In information retrieval, the goal is to find relevant documents from a large corpus based on a user's query. Two common retrieval strategies are TF-IDF (Term Frequency-Inverse Document Frequency) and BM25 (Best Matching 25). This document provides an overview of these strategies and their use cases.
TF-IDF is a statistical measure used to evaluate the importance of a word in a document relative to a corpus. It combines two metrics:
- Term Frequency (TF): The number of times a term appears in a document.

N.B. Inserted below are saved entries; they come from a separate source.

(* ===== verification/Utf.v ===== *)
(** Rust strings as sequences of Unicode scalar values, with the UTF-16 and
    UTF-8 encodings of the standard library ([str::encode_utf16],
    [String::from_utf16_lossy], [char::encode_utf8]). *)

From S2P Require Import Prelude.

(** A [char] is a scalar value: a code point that is not a surrogate. *)
Definition is_char (c : Z) : Prop := 0 ≤ c < 0xD800 ∨ 0xE000 ≤ c ≤ 0x10FFFF.
#[global] Instance is_char_dec c : Decision (is_char c).
Proof. unfold is_char. apply _. Defined.

Abbreviation ustring := (list Z).
Definition is_ustring (s : ustring) : Prop := Forall is_char s.

(** The scalar values of an ASCII literal. *)
Definition ustr (s : string) : ustring := str_bytes s.

Definition REPLACEMENT : Z := 0xFFFD.

(** ** UTF-16 *)

Definition utf16_units (c : Z) : list Z :=
  if c <? 0x10000 then [c]
  else [0xD800 + (c - 0x10000) / 0x400; 0xDC00 + (c - 0x10000) mod 0x400].

Definition encode_utf16 (s : ustring) : list Z := s ≫= utf16_units.

Definition is_surrogate (u : Z) : bool := (0xD800 <=? u) && (u <=? 0xDFFF).
Definition is_low_surrogate (u : Z) : bool := (0xDC00 <=? u) && (u <=? 0xDFFF).

(** [String::from_utf16_lossy]: an unpaired surrogate becomes U+FFFD. *)
Fixpoint from_utf16_lossy (us : list Z) : ustring :=
  match us with
  | [] => []
  | u :: rest =>
      if negb (is_surrogate u) then u :: from_utf16_lossy rest
      else if 0xDC00 <=? u then REPLACEMENT :: from_utf16_lossy rest
      else match rest with
           | [] => [REPLACEMENT]
           | v :: rest' =>
               if is_low_surrogate v
               then 0x10000 + (u - 0xD800) * 0x400 + (v - 0xDC00) :: from_utf16_lossy rest'
               else REPLACEMENT :: from_utf16_lossy rest
           end
  end.

(** ** UTF-8 *)

Definition encode_utf8 (c : Z) : list Z :=
  if c <? 0x80 then [c]
  else if c <? 0x800 then [0xC0 + c / 0x40; 0x80 + c mod 0x40]
  else if c <? 0x10000 then
    [0xE0 + c / 0x1000; 0x80 + c / 0x40 mod 0x40; 0x80 + c mod 0x40]
  else
    [0xF0 + c / 0x40000; 0x80 + c / 0x1000 mod 0x40; 0x80 + c / 0x40 mod 0x40;
     0x80 + c mod 0x40].

(** The bytes of a string, and [str] comparison by them. *)
Definition utf8 (s : ustring) : list Z := s ≫= encode_utf8.
Fixpoint lex_leb (a b : list Z) : bool :=
  match a, b with
  | [], _ => true
  | _ :: _, [] => false
  | x :: a, y :: b => (x <? y) || ((x =? y) && lex_leb a b)
  end.
Definition str_le (a b : ustring) : Prop := lex_leb (utf8 a) (utf8 b) = true.
#[global] Instance str_le_dec a b : Decision (str_le a b).
Proof. unfold str_le. apply _. Defined.

(** ** Lemmas *)

Lemma utf16_units_range c : is_char c → Forall is_u16 (utf16_units c).
Proof.
  unfold is_char, utf16_units, is_uint. intros Hc.
  destruct (Z.ltb_spec c 0x10000); repeat constructor; try lia.
  all: pose proof (Z.mod_pos_bound (c - 0x10000) 0x400).
  all: pose proof (Z.div_pos (c - 0x10000) 0x400).
  all: pose proof (Z.div_lt_upper_bound (c - 0x10000) 0x400 0x400); lia.
Qed.

Lemma encode_utf16_cons c s : encode_utf16 (c :: s) = utf16_units c ++ encode_utf16 s.
Proof. done. Qed.

Lemma encode_utf16_range s : is_ustring s → Forall is_u16 (encode_utf16 s).
Proof.
  induction 1 as [|c s Hc _ IH]; [constructor|].
  apply Forall_app; split; [by apply utf16_units_range|done].
Qed.

(** A NUL unit can only come from a NUL character. *)
Lemma utf16_units_nonzero c : is_char c → c ≠ 0 → Forall (λ u, u ≠ 0) (utf16_units c).
Proof.
  unfold is_char, utf16_units. intros Hc H0.
  destruct (Z.ltb_spec c 0x10000); repeat constructor; try lia.
  all: pose proof (Z.mod_pos_bound (c - 0x10000) 0x400).
  all: pose proof (Z.div_pos (c - 0x10000) 0x400); lia.
Qed.

Lemma encode_utf16_nonzero s :
  is_ustring s → Forall (λ c, c ≠ 0) s → Forall (λ u, u ≠ 0) (encode_utf16 s).
Proof.
  intros Hs H0. induction Hs as [|c s Hc _ IH]; [constructor|].
  apply Forall_cons in H0 as [? ?].
  apply Forall_app; split; [by apply utf16_units_nonzero|auto].
Qed.

(** Decoding one encoded scalar value in front of any tail. *)
Lemma from_utf16_lossy_units c us :
  is_char c → from_utf16_lossy (utf16_units c ++ us) = c :: from_utf16_lossy us.
Proof.
  intros Hc. unfold utf16_units. unfold is_char in Hc.
  destruct (Z.ltb_spec c 0x10000) as [Hlt|Hge]; cbn [app from_utf16_lossy].
  - unfold is_surrogate. rewrite (proj2 (andb_false_iff _ _)); [done|].
    destruct Hc; [left; apply Z.leb_gt | right; apply Z.leb_gt]; lia.
  - assert (0 ≤ (c - 0x10000) / 0x400 < 0x400) as Hq.
    { split; [apply Z.div_pos; lia | apply Z.div_lt_upper_bound; lia]. }
    pose proof (Z.mod_pos_bound (c - 0x10000) 0x400 ltac:(lia)) as Hm.
    pose proof (Z.div_mod (c - 0x10000) 0x400 ltac:(lia)) as Hd.
    unfold is_surrogate, is_low_surrogate.
    repeat match goal with
    | |- context [?a <=? ?b] =>
        first [rewrite (proj2 (Z.leb_le a b)) by lia | rewrite (proj2 (Z.leb_gt a b)) by lia]
    end.
    simpl. f_equal. lia.
Qed.

Lemma from_utf16_lossy_app s us :
  is_ustring s → from_utf16_lossy (encode_utf16 s ++ us) = s ++ from_utf16_lossy us.
Proof.
  induction 1 as [|c s Hc _ IH]; [done|].
  rewrite encode_utf16_cons, <-app_assoc, from_utf16_lossy_units, IH by done. done.
Qed.

(** UTF-16 round trip. *)
Lemma from_utf16_lossy_encode s : is_ustring s → from_utf16_lossy (encode_utf16 s) = s.
Proof.
  intros. rewrite <-(app_nil_r (encode_utf16 s)), from_utf16_lossy_app by done.
  by rewrite app_nil_r.
Qed.

Lemma encode_utf8_ok c : is_char c → bytes_ok (encode_utf8 c).
Proof.
  unfold is_char, encode_utf8, bytes_ok, is_uint. intros Hc.
  pose proof (Z.mod_pos_bound c 0x40 ltac:(lia)).
  pose proof (Z.mod_pos_bound (c / 0x40) 0x40 ltac:(lia)).
  pose proof (Z.mod_pos_bound (c / 0x1000) 0x40 ltac:(lia)).
  zcases; repeat constructor; try lia.
  all: try (apply Z.add_nonneg_nonneg; [lia|apply Z.div_pos; lia]).
  all: match goal with
       | |- ?k + ?x / ?d < _ =>
           pose proof (Z.div_lt_upper_bound x d (2 ^ 8 - k) ltac:(lia) ltac:(lia)); lia
       end.
Qed.

Lemma encode_utf8_ascii c : 0 ≤ c < 0x80 → encode_utf8 c = [c].
Proof. intros. unfold encode_utf8. by rewrite (proj2 (Z.ltb_lt _ _)) by lia. Qed.

Lemma lex_leb_total a b : lex_leb a b = true ∨ lex_leb b a = true.
Proof.
  revert b; induction a as [|x a IH]; intros [|y b]; simpl; auto.
  destruct (Z.ltb_spec x y), (Z.ltb_spec y x); simpl; auto.
  assert (x = y) as -> by lia. rewrite Z.eqb_refl. simpl. apply IH.
Qed.

#[global] Instance str_le_total : Total str_le.
Proof. intros a b. apply lex_leb_total. Qed.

- Inverse Document Frequency (IDF): The inverse of the number of documents containing the term, which helps to reduce the weight of common terms.
- Simple to implement and computationally efficient.
- Works well for smaller datasets and straightforward retrieval tasks.
- Does not handle term frequency saturation well, leading to diminishing returns for very frequent terms.
- May not perform as well on larger and more complex datasets.
BM25 is an advanced probabilistic retrieval model that improves upon TF-IDF by incorporating term frequency saturation and document length normalization. It is part of the Okapi BM25 family of ranking functions.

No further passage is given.